Mansour's Eyes
Ryad Girod’s haunting novel, Mansour’s Eyes, is threaded with Middle Eastern cultural and geopolitical sagas.
Hussein was an anguished observer on the day his friend, Mansour, was led through the streets and decapitated in the main square of Riyadh, Saudi Arabia. He returns to the moment often, looking into his friend’s eyes and feeling the fear and sadness of his impending death. The few days and hours before that moment are reconstructed: in which Mansour was deemed terminally ill. In which Hussein fell in love with a married woman, who only desired Mansour. In which Hussein became jealous.
Mansour’s connection to an ancestor—the Emir Abdelkader, a military and political leader in Algeria’s struggle against French colonization—is also a point of focus. There are fluid transitions between the book’s thoughtful, dreamlike sections, its drama between Mansour and Hussein, its accounts of Abdelkader’s life, and its coverage of a Sufi mystic, Mansur Al-Hallaj. Glancing references to Arab history arise.

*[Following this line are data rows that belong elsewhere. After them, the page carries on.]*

Lemma fold_nan_max_fin (l : list float) (a : Q) :
  no_inf l ->
  exists hi, fold_left nan_max2 l (Fin a) = Fin hi /\ a <= hi /\
             forall q, In (Fin q) l -> q <= hi.
Proof.
  revert a. induction l as [|x l IH]; intros a Hl.
  - exists a. split; [done |]. split; [apply Qle_refl | intros q []].
  - apply no_inf_cons in Hl as [Hx Hl]. cbn [fold_left].
    destruct x as [b| | |]; try discriminate; cbn [nan_max2 fltb].
    + destruct (Qltb a b) eqn:E.
      * apply Qltb_lt in E.
        destruct (IH b Hl) as (hi & -> & Hhi & Hall). exists hi.
        split; [done |]. split; [lra |].
        intros q [[= <-] | Hq]; [done | by apply Hall].
      * apply Qltb_ge in E.
        destruct (IH a Hl) as (hi & -> & Hhi & Hall). exists hi.
        split; [done |]. split; [done |].
        intros q [[= <-] | Hq]; [lra | by apply Hall].
    + destruct (IH a Hl) as (hi & -> & Hhi & Hall). exists hi.
      split; [done |]. split; [done |].
      intros q [[=] | Hq]. by apply Hall.
Qed.

Lemma nanmax_upper_bound (l : list float) (q : Q) :
  no_inf l -> In (Fin q) l ->
  exists hi, nanmax l = Fin hi /\ q <= hi.
Proof.
  unfold nanmax. induction l as [|x l IH]; intros Hl Hq; [destruct Hq |].
  apply no_inf_cons in Hl as [Hx Hl]. cbn [fold_left].
  destruct x as [b| | |]; try discriminate; cbn [nan_max2].
  - destruct (fold_nan_max_fin l b Hl) as (hi & -> & Hhi & Hall).
    exists hi. split; [done |].
    destruct Hq as [[= <-] | Hq]; [done | by apply Hall].
  - destruct Hq as [[=] | Hq]. by apply IH.
Qed.

(** A column of a validated array holds no infinity. *)
Lemma column_no_inf (proj : vec5 -> float) (X : list vec5) :
  In proj columns -> existsb has_inf X = false -> no_inf (column proj X).
Proof.
  intros Hproj Hno x Hx. unfold column in Hx.
  apply in_map_iff in Hx as (v & <- & Hv).
  destruct (is_inf (proj v)) eqn:E; [| done].
  assert (existsb has_inf X = true); [| congruence].
  apply existsb_exists. exists v. split; [done |].
  unfold has_inf. apply existsb_exists. exists (proj v). split; [| done].
  unfold to_list, columns in *. simpl in Hproj |- *.
  destruct Hproj as [<- | [<- | [<- | [<- | [<- | []]]]]]; tauto.
Qed.

Lemma proj_nanmin_axis0 (proj : vec5 -> float) (X : list vec5) :
  In proj columns -> proj (nanmin_axis0 X) = nanmin (column proj X).
Proof.
  unfold columns. simpl.
  intros [<- | [<- | [<- | [<- | [<- | []]]]]]; reflexivity.
Qed.

Lemma proj_nanmax_axis0 (proj : vec5 -> float) (X : list vec5) :
  In proj columns -> proj (nanmax_axis0 X) = nanmax (column proj X).
Proof.
  unfold columns. simpl.
  intros [<- | [<- | [<- | [<- | [<- | []]]]]]; reflexivity.
Qed.

(** The fitted bounds enclose every finite value of every fitted row. *)
Lemma fit_bounds (X : list vec5) (s : MinMaxScaler) (v : vec5)
    (proj : vec5 -> float) (q : Q) :
  fit X = Ok s -> In v X -> In proj columns -> proj v = Fin q ->
  exists lo hi,
    proj (data_min_ s) = Fin lo /\ proj (data_max_ s) = Fin hi /\
    lo <= q /\ q <= hi.
Proof.
  intros Hfit Hv Hproj Hq.
  apply fit_Ok in Hfit as (_ & Hinf & -> & ->).
  rewrite proj_nanmin_axis0, proj_nanmax_axis0 by done.
  assert (Hin : In (Fin q) (column proj X)).
  { unfold column. apply in_map_iff. by exists v. }
  pose proof (column_no_inf proj X Hproj Hinf) as Hno.
  destruct (nanmin_lower_bound _ q Hno Hin) as (lo & -> & Hlo).
  destruct (nanmax_upper_bound _ q Hno Hin) as (hi & -> & Hhi).
  by exists lo, hi.
Qed.

End BoundsFacts.

(** ** C1, C8, C9: the training pipeline *)

Section TrainingClaims.
Local Open Scope Q_scope.
Import TrainModel Chronology TrainingScenarios.

(** C9. The query returns the rows of the machine type in descending time
    order, cut at the row limit; the data frame is that selection re-sorted
    ascending; the scaled rows are split at [int(0.8 * n)], the integer part
    of [4n/5], in order: the first rows are the training set passed to the
    trainer, the remaining rows the validation set. *)
Theorem C9_chronological_split
    (keras_fit : list vec5 -> list vec5 -> list vec5 -> list vec5 -> result Keras.Model)
    (keras_evaluate : Keras.Model -> list vec5 -> list vec5 -> float)
    (table : list SensorData) (mt : string) :
  (forall limit,
     descending (query table mt limit) /\
     (length (query table mt limit) <= limit)%nat /\
     exists all,
       all ≡ₚ rows_of table mt /\ descending all /\
       query table mt limit = take limit all) /\
  (forall limit df,
     load_data_from_db (Some table) mt limit = Some df ->
     ascending df /\ df ≡ₚ query table mt limit) /\
  (forall r,
     train_model_for_machine_type keras_fit keras_evaluate (Some table) mt
     = Ok (Some r) ->
     exists df,
       load_data_from_db (Some table) mt default_limit = Some df /\
       ascending df /\
       let n := length df in
       let scaled := List.map (scale_row (scaler r)) in
       split_idx n = (4 * n / 5)%nat /\
       keras_fit (scaled (List.map features (take (split_idx n) df)))
                 (scaled (List.map features (take (split_idx n) df)))
                 (scaled (List.map features (drop (split_idx n) df)))
                 (scaled (List.map features (drop (split_idx n) df)))
       = Ok (model r) /\
       length (take (split_idx n) df) = split_idx n /\
       take (split_idx n) df ++ drop (split_idx n) df = df).
Proof.
  split; [| split].
  - intros limit. split; [apply query_descending |]. split.
    + unfold query. rewrite length_take. lia.
    + exists (order_by_timestamp_desc (rows_of table mt)).
      split; [apply order_by_timestamp_desc_permutation |].
      split; [apply order_by_timestamp_desc_descending | reflexivity].
  - intros limit df [= <-].
    split; [apply sort_values_ascending | apply sort_values_permutation].
  - intros r Ht.
    apply train_Ok in Ht as (df & X & Hload & Hlen & Hfit & -> & Hk).
    exists df. split; [done |].
    split; [injection Hload as <-; apply sort_values_ascending |].
    cbn zeta. split; [apply split_idx_floor |].
    rewrite !length_map in Hk.
    rewrite !firstn_map, !skipn_map in Hk.
    split; [exact Hk |].
    split; [apply length_take_le, split_idx_le | apply take_drop].
Qed.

Hussein drifts between the past and the present, and the novel is lyrical and dizzying around him. Like the sand from the desert where Mansour goes to think, his stream of consciousness thoughts shift between cultural locations. A misunderstanding during Mansour’s heresy trial mirrors moments of Abdelkader’s life; and Hussein offers a defense of his friend drawn straight from the trial of Mansur Al-Hallaj. These parallels culminate in non-parallel endings, which draw clear, complex connections and suggest that the post-Arab Spring world is distinct from the past. It’s a satisfying culmination of the book’s many threads.
Mansour’s Eyes is an emotional historical novel in which the modern world is shown to have influenced Middle Eastern identities.